To learn more about Darwin’s theory of natural selection to go TIPS Benchmark L.12.D.6
However Darwin’s theory was not complete. In order for his “gradualism” to work the Earth
needed to be old and he needed to provide a mechanism to explain how organisms inherited the
advantageous traits that allowed their parents to survive. These were to come during the next 50
years.
Advances in radiometric dating by the early 1900s established that Earth was billions of years
old giving Darwin’s gradualism more than enough time to occur. But the idea of gradualism was
modified in the 1970s with the introduction of punctuated equilibrium by Neils Eldridge and
Stephen Gould. These two proposed that evolution could proceed relatively quickly at times,
geologically speaking. They pointed to the fact that various extinction events including the
Cretaceous Extinct Event brought about a “quick” demise of some living groups and rise to
others. In this case the demise of the dinosaurs accelerated the rise of the birds and mammals.

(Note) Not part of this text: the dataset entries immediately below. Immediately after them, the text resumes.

(* ===== verification/DatabaseFiles.v ===== *)
(** * Database files ([eventstore/store.go], [eventstore/operations.go])

    Opening a store, the data source names and the files they name, the schema a
    file has, its verification, and a backup.  A volume is a map from cleaned
    paths to databases; what a failed [VACUUM INTO] leaves and what SQLite's
    integrity check says are interfaces. *)

From Stdlib Require Import ZArith Lia String Ascii.
From S2P Require Import Prelude GoStrings GoTime GoJson Sql Schema Events Platform OpsStore MediaFiles PathFacts ActivityWatch Migration.
Open Scope string_scope.
Open Scope list_scope.
Open Scope result_scope.
Open Scope Z_scope.
Open Scope db_scope.

(** ** Data source names *)
Class Volumes := { VolumeName : string -> string }.

(** The path of a URL ([URL.EscapedPath]). *)
Definition path_byte (c : Z) : bool := unreserved c || existsb (Z.eqb c) [36; 38; 43; 44; 47; 58; 59; 61; 64].
Definition escape_path (s : string) : string :=
  fold_right (fun c acc => (if path_byte c then of_bytes [c] else percent c) +:+ acc) "" (bytes s).
(** [url.Values.Encode] of pairs sorted by key. *)
Definition encode_values (l : list (string * string)) : string :=
  join "&" (map (fun kv => QueryEscape (fst kv) +:+ "=" +:+ QueryEscape (snd kv)) l).
Definition Milliseconds (d : duration) : Z := Z.quot d millisecond.

Section Names.
Context `{FilePaths} `{Volumes}.

Definition uri_path (path : string) : string :=
  let uriPath := ToSlash path in
  if negb (String.eqb (VolumeName path) "") && negb (has_prefix uriPath "/") then "/" +:+ uriPath else uriPath.

Definition sqliteDSN (databasePath : string) (busyTimeout : duration) : string :=
  "file://" +:+ escape_path (uri_path databasePath) +:+ "?" +:+ encode_values
    [("_pragma", "foreign_keys(1)"); ("_pragma", "journal_mode(WAL)"); ("_pragma", "synchronous(FULL)");
     ("_pragma", "busy_timeout(" +:+ format_int (Milliseconds busyTimeout) +:+ ")");
     ("_pragma", "wal_autocheckpoint(1000)")].
Definition inspectionDSN (path : string) (busyTimeout : duration) : string :=
  "file://" +:+ escape_path (uri_path path) +:+ "?" +:+ encode_values
    [("_pragma", "foreign_keys(1)"); ("_pragma", "busy_timeout(" +:+ format_int (Milliseconds busyTimeout) +:+ ")");
     ("mode", "ro")].
End Names.

(** The file a URI with an empty authority names: the path up to "?" or "#", with
    "%HH" decoded. *)
Fixpoint uri_decode (s : string) : string :=
  match s with
  | EmptyString => EmptyString
  | String c r =>
    if Ascii.eqb c "?" || Ascii.eqb c "#" then EmptyString
    else match c, r with
         | "%"%char, String a (String b r') =>
           match hex_val a, hex_val b with
           | Some x, Some y => String (chr (16 * x + y)) (uri_decode r')
           | _, _ => String c (uri_decode r)
           end
         | _, _ => String c (uri_decode r)
         end
  end.
Definition uri_file (dsn : string) : string :=
  if has_prefix dsn "file://" then uri_decode (sdrop 7 dsn) else dsn.

(** ** SQL string literals *)
Fixpoint double_quotes (s : string) : string :=
  match s with
  | EmptyString => EmptyString
  | String "'" r => String "'" (String "'" (double_quotes r))
  | String c r => String c (double_quotes r)
  end.
(** The literal after its opening quote, which the text must end. *)
Fixpoint sql_literal (s : string) : option string :=
  match s with
  | String "'" EmptyString => Some EmptyString
  | String "'" (String "'" r) => option_map (String "'") (sql_literal r)
  | String "'" _ | EmptyString => None
  | String c r => option_map (String c) (sql_literal r)
  end.

(** ** Volumes *)
Record dbfile := DbFile { df_catalog : catalog database; df_integrity : string }.
Abbreviation volume := (gmap string dbfile).

(** What a [VACUUM INTO] that fails leaves under its target, what the integrity
    check says of a snapshot, and what a connection answers for its pragmas. *)
Class Engine := {
  leftover : string -> option dbfile;
  snapshot_integrity : dbfile -> string;
  journal_mode : string -> string;
  foreign_keys : string -> Z;
  busy_timeout : string -> Z }.

(** A call of the operating system. *)
Definition syscall {A} (code : string) (f : volume -> result error (A * volume)) : M volume A := fun w o =>
  match o with
  | Some _ :: o' => (Err (StoreError code), w, o')
  | _ => match f w with Ok (a, w') => (Ok a, w', tail o) | Err e => (Err e, w, tail o) end
  end.
(** Statements on a connection to a file; SQLITE_CANTOPEN where there is none. *)
Definition connected {A} (file : string) (m : M dbfile A) : M volume A := fun w o =>
  match w !! file with
  | Some f => let '(r, f', o') := m f o in (r, <[file := f']> w, o')
  | None => stmt CodeQueryFailed (fun _ => Err (SqliteCode 14)) w o
  end.
Definition on_catalog {A} (m : M (catalog database) A) : M dbfile A := fun f o =>
  let '(r, c, o') := m (df_catalog f) o in (r, DbFile c (df_integrity f), o').
Definition reading {A} (code : string) (f : dbfile -> result fault A) : M dbfile A :=
  stmt code (fun d => match f d with Ok a => Ok (a, d) | Err e => Err e end).

Definition no_such_table : fault := SqliteCode 1.

(** ** The schema of a file *)
Record SchemaInfo := MkSchemaInfo { si_Core : Z; si_Media : Z; si_M3 : Z; si_M4 : Z }.

Definition table_exists (name : string) (f : dbfile) : bool :=
  match ledgers (df_catalog f) !! name with Some _ => true | None => false end.
(** [SELECT COALESCE(MAX(version), 0) FROM name] *)
Definition max_version (name : string) (f : dbfile) : result fault Z :=
  match ledgers (df_catalog f) !! name with
  | Some [] => Ok 0
  | Some (r :: rows) => Ok (foldr (fun x m => Z.max (lr_version x) m) (lr_version r) rows)
  | None => Err no_such_table
  end.

Definition read_version (name : string) (optional : bool) : M dbfile Z :=
  if optional then
    let* exists_ := reading CodeQueryFailed (fun f => Ok (table_exists name f)) in
    if exists_ : bool then reading CodeQueryFailed (max_version name) else mret 0
  else reading CodeQueryFailed (max_version name).
Definition readSchemaInfo : M dbfile SchemaInfo :=
  let* core := read_version core_ledger false in
  let* media := read_version media_ledger false in
  let* m3 := read_version m3_ledger false in
  let* m4 := read_version m4_ledger true in
  mret (MkSchemaInfo core media m3 m4).

(** ** Verification *)
Section Verify.
Context `{Scripts database}.

(** The loop over the rows of a ledger: the number that match. *)
Fixpoint verify_rows (expected : list migration) (index : nat) (rows : list ledger_row) : result error nat :=
  match rows with
  | [] => Ok index
  | r :: rest =>
    match expected !! index with
    | None => Err migration_failed
    | Some m =>
      if negb (lr_version r =? mg_version m) || negb (String.eqb (lr_name r) (mg_name m))
         || negb (String.eqb (lr_checksum r) (mg_checksum m))
      then Err migration_failed
      else verify_rows expected (S index) rest
    end
  end.

Definition verify_set (table : string) (load : option (list migration)) : M dbfile unit :=
  match load with
  | None => mfail migration_failed
  | Some expected =>
    let* rows := reading CodeMigrationFailed (fun f =>
      match ledgers (df_catalog f) !! table with Some rows => Ok (by_version rows) | None => Err no_such_table end) in
    let* index := mlift (verify_rows expected 0 rows) in
    if (index =? length expected)%nat then mret tt else mfail migration_failed
  end.

Definition verifyCurrentMigrationLedgers : M dbfile unit :=
  let* userVersion := reading CodeQueryFailed (fun f => Ok (user_version (df_catalog f))) in
  if negb (userVersion =? CurrentSchemaVersion) then mfail migration_failed
  else miter (fun s => verify_set (fst s) (snd s)) sets.

Definition verify_file : M dbfile unit :=
  let* integrity := reading CodeQueryFailed (fun f => Ok (df_integrity f)) in
  if negb (String.eqb integrity "ok") then mfail (StoreError CodeQueryFailed)
  else
    let* _ := readSchemaInfo in
    verifyCurrentMigrationLedgers.
End Verify.

Section Files.
Context `{Paths} `{FilePaths} `{Volumes} `{Scripts database} `{Ranges} `{Engine}.

Definition inspection (path : string) : string := clean (uri_file (inspectionDSN path (5 * second))).
(** [sql.Open]: it reads nothing. *)
Definition sql_open : M volume unit := syscall CodeOpenFailed (fun w => Ok (tt, w)).

Definition ReadSchemaInfo (path : string) : M volume SchemaInfo :=
  if negb (is_abs path) then mfail (StoreError CodePathInvalid)
  else
    let* _ := sql_open in
    connected (inspection path) readSchemaInfo.

Definition VerifyDatabase (path : string) : M volume unit :=
  if negb (is_abs path) then mfail (StoreError CodePathInvalid)
  else
    let* _ := sql_open in
    connected (inspection path) verify_file.

Definition ReadMediaManifest (path : string) : M volume (list MediaManifestEntry) :=
  let* _ := VerifyDatabase path in
  let* _ := sql_open in
  connected (inspection path) (reading CodeQueryFailed (fun f => Ok (media_manifest (tables (df_catalog f))))).

(** ** Backups *)

(** The statement the text is, and the file it names. *)
Definition vacuum_prefix : string := "VACUUM INTO '".
Definition vacuum_target (sql : string) : option string :=
  if has_prefix sql vacuum_prefix then sql_literal (sdrop 13 sql) else None.

(** [VACUUM INTO] on the connection to [file]: a snapshot of its database, under
    a name nothing has. *)
Definition vacuum_into (file sql : string) : M volume unit := fun w o =>
  match vacuum_target sql, w !! file with
  | Some target, Some f =>
    match w !! clean target with
    | Some _ => stmt CodeWriteFailed (fun _ => Err (SqliteCode 1)) w o
    | None =>
      match o with
      | Some e :: o' =>
        (Err (classifySQLiteError CodeWriteFailed e),
         match leftover target with Some x => <[clean target := x]> w | None => w end, o')
      | _ => (Ok tt, <[clean target := DbFile (df_catalog f) (snapshot_integrity f)]> w, tail o)
      end
    end
  | _, _ => stmt CodeWriteFailed (fun _ => Err (SqliteCode 1)) w o
  end.

(** [os.Remove], whose error is dropped. *)
Definition remove_quietly (path : string) : M volume unit := fun w o =>
  match o with Some _ :: o' => (Ok tt, w, o') | _ => (Ok tt, delete (clean path) w, tail o) end.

To learn more about punctuated equilibrium, go to
http://www.pbs.org/wgbh/evolution/library/03/5/l_035_01.html
In 1865, Gregor Mendel published his concepts of inheritance which form the basis of modern
genetics. In the 1920s biologists put Darwin’s theory of natural selection and Mendel’s concepts
of inheritance together and developed what is known as the Modern Synthesis. Darwin now had
a mechanism which would explain how favorable traits were passed from one generation to the
next.
In the early 1900’s the Hardy-Weinberg Principle was developed to explain change in gene
frequencies within populations. Today biologist no longer view evolution as just the physical
change in organisms over time, but the change in gene frequencies within populations over time.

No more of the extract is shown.